In the entries that follow, the line with "let steps := queue_steps" opens the range and the line with "on_record input (dr_id row) q3" closes it; repeat that range exactly, both lines included.

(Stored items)
-- Opening Marker --

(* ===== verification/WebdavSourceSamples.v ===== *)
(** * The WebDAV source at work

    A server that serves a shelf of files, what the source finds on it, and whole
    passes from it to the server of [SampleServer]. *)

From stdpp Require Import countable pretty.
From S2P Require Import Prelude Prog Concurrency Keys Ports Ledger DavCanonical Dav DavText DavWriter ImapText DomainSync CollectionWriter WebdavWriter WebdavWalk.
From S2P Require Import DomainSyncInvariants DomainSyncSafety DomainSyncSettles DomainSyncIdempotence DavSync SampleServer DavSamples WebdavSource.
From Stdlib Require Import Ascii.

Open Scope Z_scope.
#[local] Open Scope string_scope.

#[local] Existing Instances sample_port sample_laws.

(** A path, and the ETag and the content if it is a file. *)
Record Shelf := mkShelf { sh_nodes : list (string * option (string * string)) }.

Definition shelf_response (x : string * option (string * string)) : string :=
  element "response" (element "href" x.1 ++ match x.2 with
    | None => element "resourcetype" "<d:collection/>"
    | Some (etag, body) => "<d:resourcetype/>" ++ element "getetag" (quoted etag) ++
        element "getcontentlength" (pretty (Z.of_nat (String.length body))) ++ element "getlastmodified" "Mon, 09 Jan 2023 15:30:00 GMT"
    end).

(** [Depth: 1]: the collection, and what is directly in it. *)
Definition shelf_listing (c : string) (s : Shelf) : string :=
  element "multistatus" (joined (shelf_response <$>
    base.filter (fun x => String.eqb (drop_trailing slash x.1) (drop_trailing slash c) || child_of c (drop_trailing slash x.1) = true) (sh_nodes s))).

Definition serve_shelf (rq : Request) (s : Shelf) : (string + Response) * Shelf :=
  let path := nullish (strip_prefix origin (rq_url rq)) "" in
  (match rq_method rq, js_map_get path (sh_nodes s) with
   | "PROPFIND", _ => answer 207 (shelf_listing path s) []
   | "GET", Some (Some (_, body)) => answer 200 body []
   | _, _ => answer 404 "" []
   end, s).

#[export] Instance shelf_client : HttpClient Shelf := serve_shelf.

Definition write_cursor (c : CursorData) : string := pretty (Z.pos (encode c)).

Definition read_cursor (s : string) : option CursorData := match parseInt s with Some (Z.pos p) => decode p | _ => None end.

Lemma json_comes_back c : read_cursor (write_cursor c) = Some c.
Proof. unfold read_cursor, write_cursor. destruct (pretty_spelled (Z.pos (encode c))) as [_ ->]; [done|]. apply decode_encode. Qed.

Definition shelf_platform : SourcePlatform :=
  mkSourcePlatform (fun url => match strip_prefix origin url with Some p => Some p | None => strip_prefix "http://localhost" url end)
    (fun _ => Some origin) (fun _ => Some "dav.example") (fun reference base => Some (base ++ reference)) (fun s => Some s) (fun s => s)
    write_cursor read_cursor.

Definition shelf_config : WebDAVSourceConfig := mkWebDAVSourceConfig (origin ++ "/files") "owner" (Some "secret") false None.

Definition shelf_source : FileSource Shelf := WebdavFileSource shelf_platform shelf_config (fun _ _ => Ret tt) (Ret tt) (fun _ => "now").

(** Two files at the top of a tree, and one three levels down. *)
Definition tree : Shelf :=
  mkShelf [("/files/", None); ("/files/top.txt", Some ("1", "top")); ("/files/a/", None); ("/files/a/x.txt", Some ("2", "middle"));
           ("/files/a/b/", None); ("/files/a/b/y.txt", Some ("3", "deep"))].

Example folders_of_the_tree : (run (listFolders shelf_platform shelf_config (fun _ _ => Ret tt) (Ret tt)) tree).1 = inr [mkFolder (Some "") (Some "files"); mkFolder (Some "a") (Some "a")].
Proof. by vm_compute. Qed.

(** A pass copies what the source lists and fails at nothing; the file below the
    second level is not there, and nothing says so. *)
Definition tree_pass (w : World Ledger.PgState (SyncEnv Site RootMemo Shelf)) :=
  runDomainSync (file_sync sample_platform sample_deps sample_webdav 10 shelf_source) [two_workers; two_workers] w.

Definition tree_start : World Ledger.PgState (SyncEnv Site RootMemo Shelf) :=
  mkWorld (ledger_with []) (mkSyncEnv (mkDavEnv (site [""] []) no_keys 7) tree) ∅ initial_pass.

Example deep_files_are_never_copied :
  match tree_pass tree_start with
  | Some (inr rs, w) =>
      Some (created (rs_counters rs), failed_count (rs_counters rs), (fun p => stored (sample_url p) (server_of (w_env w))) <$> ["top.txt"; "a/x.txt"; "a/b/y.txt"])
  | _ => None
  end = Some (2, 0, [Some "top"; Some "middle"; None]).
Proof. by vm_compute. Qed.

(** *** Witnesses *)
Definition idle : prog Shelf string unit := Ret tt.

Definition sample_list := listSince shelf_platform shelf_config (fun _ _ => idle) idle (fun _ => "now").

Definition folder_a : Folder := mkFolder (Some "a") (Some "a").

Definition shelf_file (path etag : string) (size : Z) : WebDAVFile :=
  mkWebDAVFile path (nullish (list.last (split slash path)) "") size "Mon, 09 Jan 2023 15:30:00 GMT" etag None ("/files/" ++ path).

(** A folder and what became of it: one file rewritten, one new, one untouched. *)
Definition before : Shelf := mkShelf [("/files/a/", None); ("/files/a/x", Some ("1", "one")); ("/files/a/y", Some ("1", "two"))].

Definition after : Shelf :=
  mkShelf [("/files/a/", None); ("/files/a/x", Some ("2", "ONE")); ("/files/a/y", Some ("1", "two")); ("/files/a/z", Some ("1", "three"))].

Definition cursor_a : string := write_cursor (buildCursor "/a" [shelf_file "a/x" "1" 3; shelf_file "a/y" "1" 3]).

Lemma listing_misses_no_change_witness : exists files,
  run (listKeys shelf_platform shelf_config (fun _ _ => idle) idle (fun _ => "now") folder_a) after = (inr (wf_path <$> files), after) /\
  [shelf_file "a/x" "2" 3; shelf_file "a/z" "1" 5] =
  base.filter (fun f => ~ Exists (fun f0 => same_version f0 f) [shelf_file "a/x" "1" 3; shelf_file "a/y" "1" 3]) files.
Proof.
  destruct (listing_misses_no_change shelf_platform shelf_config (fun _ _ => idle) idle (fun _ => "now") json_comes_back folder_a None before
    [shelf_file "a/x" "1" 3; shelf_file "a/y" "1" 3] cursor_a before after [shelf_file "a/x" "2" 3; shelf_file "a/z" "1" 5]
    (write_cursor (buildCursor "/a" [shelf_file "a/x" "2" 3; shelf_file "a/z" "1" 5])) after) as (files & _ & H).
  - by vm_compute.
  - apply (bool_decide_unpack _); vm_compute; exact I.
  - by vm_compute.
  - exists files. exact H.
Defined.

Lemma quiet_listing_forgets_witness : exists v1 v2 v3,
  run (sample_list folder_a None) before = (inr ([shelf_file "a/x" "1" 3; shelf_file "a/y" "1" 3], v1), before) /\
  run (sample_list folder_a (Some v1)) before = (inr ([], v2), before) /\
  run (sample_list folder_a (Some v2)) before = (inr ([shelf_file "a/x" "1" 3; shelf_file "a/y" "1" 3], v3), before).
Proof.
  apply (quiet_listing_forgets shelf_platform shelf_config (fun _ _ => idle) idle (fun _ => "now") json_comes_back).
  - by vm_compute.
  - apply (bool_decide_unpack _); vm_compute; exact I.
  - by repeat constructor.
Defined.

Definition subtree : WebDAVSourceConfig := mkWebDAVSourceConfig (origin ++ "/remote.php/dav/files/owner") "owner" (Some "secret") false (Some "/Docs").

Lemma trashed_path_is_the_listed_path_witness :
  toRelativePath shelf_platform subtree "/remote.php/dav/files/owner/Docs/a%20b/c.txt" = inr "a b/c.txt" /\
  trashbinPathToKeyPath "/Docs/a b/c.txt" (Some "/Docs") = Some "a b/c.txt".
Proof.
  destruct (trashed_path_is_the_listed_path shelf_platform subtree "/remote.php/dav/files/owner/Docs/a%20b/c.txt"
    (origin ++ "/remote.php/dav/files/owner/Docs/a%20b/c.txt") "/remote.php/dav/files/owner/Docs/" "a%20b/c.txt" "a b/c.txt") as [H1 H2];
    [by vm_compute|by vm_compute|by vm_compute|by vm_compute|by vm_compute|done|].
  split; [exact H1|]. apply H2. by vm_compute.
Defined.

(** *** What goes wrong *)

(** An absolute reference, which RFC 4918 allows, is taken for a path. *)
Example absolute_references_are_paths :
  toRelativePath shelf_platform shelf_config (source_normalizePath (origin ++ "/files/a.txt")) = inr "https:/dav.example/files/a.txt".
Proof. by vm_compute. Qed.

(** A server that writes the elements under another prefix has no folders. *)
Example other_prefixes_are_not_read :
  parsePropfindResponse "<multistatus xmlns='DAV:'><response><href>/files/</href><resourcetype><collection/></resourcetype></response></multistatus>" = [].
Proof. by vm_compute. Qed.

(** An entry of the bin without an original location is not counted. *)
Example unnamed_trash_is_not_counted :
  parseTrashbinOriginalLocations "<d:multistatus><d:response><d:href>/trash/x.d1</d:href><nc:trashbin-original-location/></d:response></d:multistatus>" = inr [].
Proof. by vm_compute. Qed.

-- Closing Marker --
-- Opening Marker --

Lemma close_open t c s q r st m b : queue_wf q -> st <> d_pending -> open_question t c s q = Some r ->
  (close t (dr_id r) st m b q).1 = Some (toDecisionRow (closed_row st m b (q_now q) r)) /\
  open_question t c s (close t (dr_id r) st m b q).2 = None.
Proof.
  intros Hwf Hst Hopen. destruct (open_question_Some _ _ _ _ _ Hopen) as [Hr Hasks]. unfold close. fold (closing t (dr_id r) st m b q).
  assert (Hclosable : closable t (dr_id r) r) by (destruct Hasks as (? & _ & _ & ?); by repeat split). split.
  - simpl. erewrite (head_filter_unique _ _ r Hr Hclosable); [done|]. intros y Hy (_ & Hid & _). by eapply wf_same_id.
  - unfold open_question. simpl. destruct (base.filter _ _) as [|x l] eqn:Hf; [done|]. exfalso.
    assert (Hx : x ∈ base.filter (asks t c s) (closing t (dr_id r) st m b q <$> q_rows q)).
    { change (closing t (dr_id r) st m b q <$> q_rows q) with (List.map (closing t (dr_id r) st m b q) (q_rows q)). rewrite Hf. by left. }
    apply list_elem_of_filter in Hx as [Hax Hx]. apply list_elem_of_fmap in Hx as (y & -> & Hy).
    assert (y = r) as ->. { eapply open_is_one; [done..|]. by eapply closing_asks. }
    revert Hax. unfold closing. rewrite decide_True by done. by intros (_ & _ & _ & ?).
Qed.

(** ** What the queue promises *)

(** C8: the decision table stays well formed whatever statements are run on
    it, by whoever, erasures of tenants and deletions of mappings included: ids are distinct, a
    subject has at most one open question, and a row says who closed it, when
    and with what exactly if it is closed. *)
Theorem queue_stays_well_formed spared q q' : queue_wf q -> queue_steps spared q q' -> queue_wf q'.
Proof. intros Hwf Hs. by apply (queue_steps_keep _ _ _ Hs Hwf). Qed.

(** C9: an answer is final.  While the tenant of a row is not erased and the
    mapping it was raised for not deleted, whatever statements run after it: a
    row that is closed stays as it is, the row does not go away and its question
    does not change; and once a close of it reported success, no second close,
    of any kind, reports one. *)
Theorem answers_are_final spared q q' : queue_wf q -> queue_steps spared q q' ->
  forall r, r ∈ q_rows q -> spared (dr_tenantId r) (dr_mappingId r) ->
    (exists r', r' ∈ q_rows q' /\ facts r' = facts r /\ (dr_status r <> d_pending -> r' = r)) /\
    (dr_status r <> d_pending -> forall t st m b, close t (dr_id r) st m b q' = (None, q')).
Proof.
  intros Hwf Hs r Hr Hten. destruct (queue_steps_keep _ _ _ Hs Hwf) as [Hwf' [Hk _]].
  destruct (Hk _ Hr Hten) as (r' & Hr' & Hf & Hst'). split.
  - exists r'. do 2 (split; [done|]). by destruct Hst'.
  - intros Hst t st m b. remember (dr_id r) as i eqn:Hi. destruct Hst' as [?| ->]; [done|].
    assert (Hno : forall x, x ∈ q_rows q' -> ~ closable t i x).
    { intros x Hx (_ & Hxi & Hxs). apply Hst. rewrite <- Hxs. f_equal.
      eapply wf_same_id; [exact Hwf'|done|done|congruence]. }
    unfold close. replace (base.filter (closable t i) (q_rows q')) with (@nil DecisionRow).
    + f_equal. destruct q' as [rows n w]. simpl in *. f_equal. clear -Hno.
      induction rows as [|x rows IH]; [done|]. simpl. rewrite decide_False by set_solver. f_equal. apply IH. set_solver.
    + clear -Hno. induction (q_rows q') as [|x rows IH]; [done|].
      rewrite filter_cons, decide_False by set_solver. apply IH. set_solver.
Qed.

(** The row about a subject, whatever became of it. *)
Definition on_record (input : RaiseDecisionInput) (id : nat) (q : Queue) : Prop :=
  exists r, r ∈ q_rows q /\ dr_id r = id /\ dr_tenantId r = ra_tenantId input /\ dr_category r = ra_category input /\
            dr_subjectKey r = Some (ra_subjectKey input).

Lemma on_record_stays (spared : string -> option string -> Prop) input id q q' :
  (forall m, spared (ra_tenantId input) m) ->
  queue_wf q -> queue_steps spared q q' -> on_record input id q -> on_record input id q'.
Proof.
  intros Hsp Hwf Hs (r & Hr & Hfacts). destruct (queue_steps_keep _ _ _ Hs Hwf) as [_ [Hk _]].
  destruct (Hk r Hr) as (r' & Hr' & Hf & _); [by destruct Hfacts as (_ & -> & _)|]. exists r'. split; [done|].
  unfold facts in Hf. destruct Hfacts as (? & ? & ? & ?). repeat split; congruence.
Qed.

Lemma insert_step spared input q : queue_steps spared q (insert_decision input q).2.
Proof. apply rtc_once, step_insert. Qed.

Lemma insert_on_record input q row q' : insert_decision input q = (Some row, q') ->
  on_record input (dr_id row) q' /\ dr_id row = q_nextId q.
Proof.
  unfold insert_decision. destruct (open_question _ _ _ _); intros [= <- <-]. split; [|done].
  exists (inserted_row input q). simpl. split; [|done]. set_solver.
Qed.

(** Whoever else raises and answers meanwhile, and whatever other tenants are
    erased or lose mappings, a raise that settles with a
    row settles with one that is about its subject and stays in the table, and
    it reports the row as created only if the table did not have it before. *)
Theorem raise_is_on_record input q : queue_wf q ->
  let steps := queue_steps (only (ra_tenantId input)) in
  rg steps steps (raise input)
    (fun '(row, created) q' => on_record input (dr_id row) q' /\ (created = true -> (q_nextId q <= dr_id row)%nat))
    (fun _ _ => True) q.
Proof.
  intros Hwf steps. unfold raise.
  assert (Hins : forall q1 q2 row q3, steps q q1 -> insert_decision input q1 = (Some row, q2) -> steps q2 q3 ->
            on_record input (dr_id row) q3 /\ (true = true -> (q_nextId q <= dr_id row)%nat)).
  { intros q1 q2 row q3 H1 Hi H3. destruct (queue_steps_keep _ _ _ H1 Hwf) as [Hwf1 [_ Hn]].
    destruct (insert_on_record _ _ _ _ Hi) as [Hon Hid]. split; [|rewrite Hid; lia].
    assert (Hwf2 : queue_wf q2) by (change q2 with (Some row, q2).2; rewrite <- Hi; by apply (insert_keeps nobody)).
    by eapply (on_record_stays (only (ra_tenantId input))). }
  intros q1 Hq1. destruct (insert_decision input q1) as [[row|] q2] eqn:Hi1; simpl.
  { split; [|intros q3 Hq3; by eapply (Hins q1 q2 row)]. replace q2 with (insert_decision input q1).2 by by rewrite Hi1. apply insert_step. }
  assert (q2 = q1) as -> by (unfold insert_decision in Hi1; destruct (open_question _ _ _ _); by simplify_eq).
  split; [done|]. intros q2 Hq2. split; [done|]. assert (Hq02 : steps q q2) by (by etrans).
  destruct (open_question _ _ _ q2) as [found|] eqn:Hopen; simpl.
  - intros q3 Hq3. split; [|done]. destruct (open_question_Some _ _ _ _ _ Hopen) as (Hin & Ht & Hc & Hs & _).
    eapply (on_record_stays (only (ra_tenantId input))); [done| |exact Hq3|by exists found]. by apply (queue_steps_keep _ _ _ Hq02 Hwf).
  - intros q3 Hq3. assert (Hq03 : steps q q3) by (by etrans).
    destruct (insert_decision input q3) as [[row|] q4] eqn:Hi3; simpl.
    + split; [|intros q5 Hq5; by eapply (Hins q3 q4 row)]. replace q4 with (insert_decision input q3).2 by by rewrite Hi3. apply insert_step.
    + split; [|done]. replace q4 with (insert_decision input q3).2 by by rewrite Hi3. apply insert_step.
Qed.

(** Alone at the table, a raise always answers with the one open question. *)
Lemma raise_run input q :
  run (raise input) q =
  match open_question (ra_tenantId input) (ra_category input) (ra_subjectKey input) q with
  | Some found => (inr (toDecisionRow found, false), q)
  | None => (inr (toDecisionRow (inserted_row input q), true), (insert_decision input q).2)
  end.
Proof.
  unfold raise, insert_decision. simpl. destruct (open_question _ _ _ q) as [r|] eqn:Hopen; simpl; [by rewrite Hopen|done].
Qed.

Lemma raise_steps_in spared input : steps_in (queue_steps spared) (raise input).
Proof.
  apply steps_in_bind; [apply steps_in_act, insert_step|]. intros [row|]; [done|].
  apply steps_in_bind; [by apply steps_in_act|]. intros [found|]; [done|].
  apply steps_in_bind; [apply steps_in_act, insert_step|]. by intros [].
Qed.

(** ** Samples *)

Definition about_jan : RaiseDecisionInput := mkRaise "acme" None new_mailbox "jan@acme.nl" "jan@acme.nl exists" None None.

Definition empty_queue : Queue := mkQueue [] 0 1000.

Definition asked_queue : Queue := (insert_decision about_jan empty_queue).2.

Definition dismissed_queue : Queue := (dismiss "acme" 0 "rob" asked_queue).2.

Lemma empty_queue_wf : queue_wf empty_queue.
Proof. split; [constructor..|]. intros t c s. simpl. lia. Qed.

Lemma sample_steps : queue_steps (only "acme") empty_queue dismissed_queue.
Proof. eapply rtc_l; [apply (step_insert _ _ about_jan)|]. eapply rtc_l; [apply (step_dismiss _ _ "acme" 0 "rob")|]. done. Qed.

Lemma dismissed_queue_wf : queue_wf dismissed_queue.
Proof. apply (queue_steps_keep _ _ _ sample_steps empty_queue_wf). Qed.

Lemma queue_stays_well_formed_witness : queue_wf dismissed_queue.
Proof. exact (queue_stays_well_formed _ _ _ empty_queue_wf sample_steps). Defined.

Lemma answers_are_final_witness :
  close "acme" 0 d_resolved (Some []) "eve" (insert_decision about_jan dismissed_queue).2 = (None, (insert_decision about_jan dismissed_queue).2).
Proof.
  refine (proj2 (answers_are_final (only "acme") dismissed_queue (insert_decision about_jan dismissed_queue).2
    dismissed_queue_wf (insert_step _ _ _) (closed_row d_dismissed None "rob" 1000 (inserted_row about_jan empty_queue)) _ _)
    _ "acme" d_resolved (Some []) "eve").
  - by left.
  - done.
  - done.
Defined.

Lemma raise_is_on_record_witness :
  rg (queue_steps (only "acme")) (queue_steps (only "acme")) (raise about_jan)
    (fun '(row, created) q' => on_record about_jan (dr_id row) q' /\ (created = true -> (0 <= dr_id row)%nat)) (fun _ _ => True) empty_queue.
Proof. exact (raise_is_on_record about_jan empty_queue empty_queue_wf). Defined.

-- Closing Marker --

→ RESULT OF THIS EXERCISE:
  let steps := queue_steps (only (ra_tenantId input)) in
  rg steps steps (raise input)
    (fun '(row, created) q' => on_record input (dr_id row) q' /\ (created = true -> (q_nextId q <= dr_id row)%nat))
    (fun _ _ => True) q.
Proof.
  intros Hwf steps. unfold raise.
  assert (Hins : forall q1 q2 row q3, steps q q1 -> insert_decision input q1 = (Some row, q2) -> steps q2 q3 ->
            on_record input (dr_id row) q3 /\ (true = true -> (q_nextId q <= dr_id row)%nat)).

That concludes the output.